=== WHAT YOU SHOULD DO ===
Whenever the string "change" turns up in a line below, that line should be copied.

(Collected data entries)
------------------------------------------------------------------------
(** A non-zero integer below 2^24 in magnitude converts exactly. *)
Lemma of_int_nonzero (z : Z) :
  z <> 0 -> Z.abs z < p24 ->
  exists m e,
    F32.of_int z = S754_finite (z <? 0) m e
    /\ normal_mantissa m /\ -23 <= e <= 0 /\ Zpos m = Z.abs z * 2 ^ (- e).
Proof.
  intros Hz Habs.
  assert (Hpos : forall (s : bool) (p : positive), Zpos p < p24 ->
    exists m e, binary_round 24 128 s p 0 = S754_finite s m e
      /\ normal_mantissa m /\ -23 <= e <= 0 /\ Zpos m = Zpos p * 2 ^ (- e)).
  { intros s p Hp. unfold binary_round.
    pose proof (digits2_pos_bounds p) as [Blo Bhi].
    set (d := Zpos (digits2_pos p)) in *.
    assert (Hd : 1 <= d <= 24).
    { split; [lia|]. destruct (Z.leb_spec d 24); [done|].
      assert (2 ^ 24 <= 2 ^ (d - 1)) by (apply Z.pow_le_mono_r; lia).
      change (2 ^ 24) with p24 in *. lia. }
    rewrite Z.add_0_r. unfold fexp, emin. rewrite Z.max_l by lia.
    unfold shl_align. rewrite Z.sub_0_r.
    destruct (d - 24) as [|pk|pk] eqn:Ek; [|lia|].
    - replace (Zpos p) with (Zpos p * 2 ^ 0) by lia.
      assert (Hn : normal_mantissa p).
      { unfold normal_mantissa. replace d with 24 in * by lia.
        change (2 ^ (24 - 1)) with p23 in *. lia. }
      rewrite binary_round_aux_exact by (done || lia).
      exists p, 0. repeat split; try (destruct Hn; lia).
    - assert (Hn : normal_mantissa (Pos.iter xO p pk)).
      { unfold normal_mantissa. rewrite pos_iter_xO.
        replace (Zpos pk) with (24 - d) by lia.
        assert (H1 : 2 ^ (d - 1) * 2 ^ (24 - d) = p23).
        { rewrite <- Z.pow_add_r by lia.
          replace (d - 1 + (24 - d)) with 23 by lia. reflexivity. }
        assert (H2 : 2 ^ d * 2 ^ (24 - d) = p24).
        { rewrite <- Z.pow_add_r by lia.
          replace (d + (24 - d)) with 24 by lia. reflexivity. }
        assert (0 < 2 ^ (24 - d)) by (apply Z.pow_pos_nonneg; lia). nia. }
      replace (Zpos (Pos.iter xO p pk))
        with (Zpos (Pos.iter xO p pk) * 2 ^ 0) by lia.
      rewrite binary_round_aux_exact by (done || lia).
      exists (Pos.iter xO p pk), (Zneg pk + 0).
      split; [reflexivity|]. split; [done|]. split; [lia|].
      by rewrite pos_iter_xO. }
  destruct z as [|p|p]; [done| |].
  - destruct (Hpos false p Habs) as (m & e & H1 & H2 & H3 & H4).
    exists m, e. split; [exact H1|]. split; [exact H2|]. split; [exact H3|].
    exact H4.
  - destruct (Hpos true p Habs) as (m & e & H1 & H2 & H3 & H4).
    exists m, e. split; [exact H1|]. split; [exact H2|]. split; [exact H3|].
    exact H4.
Qed.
------------------------------------------------------------------------
=== SOLUTION TO THE EXERCISE ===
      change (2 ^ 24) with p24 in *. lia. }
        change (2 ^ (24 - 1)) with p23 in *. lia. }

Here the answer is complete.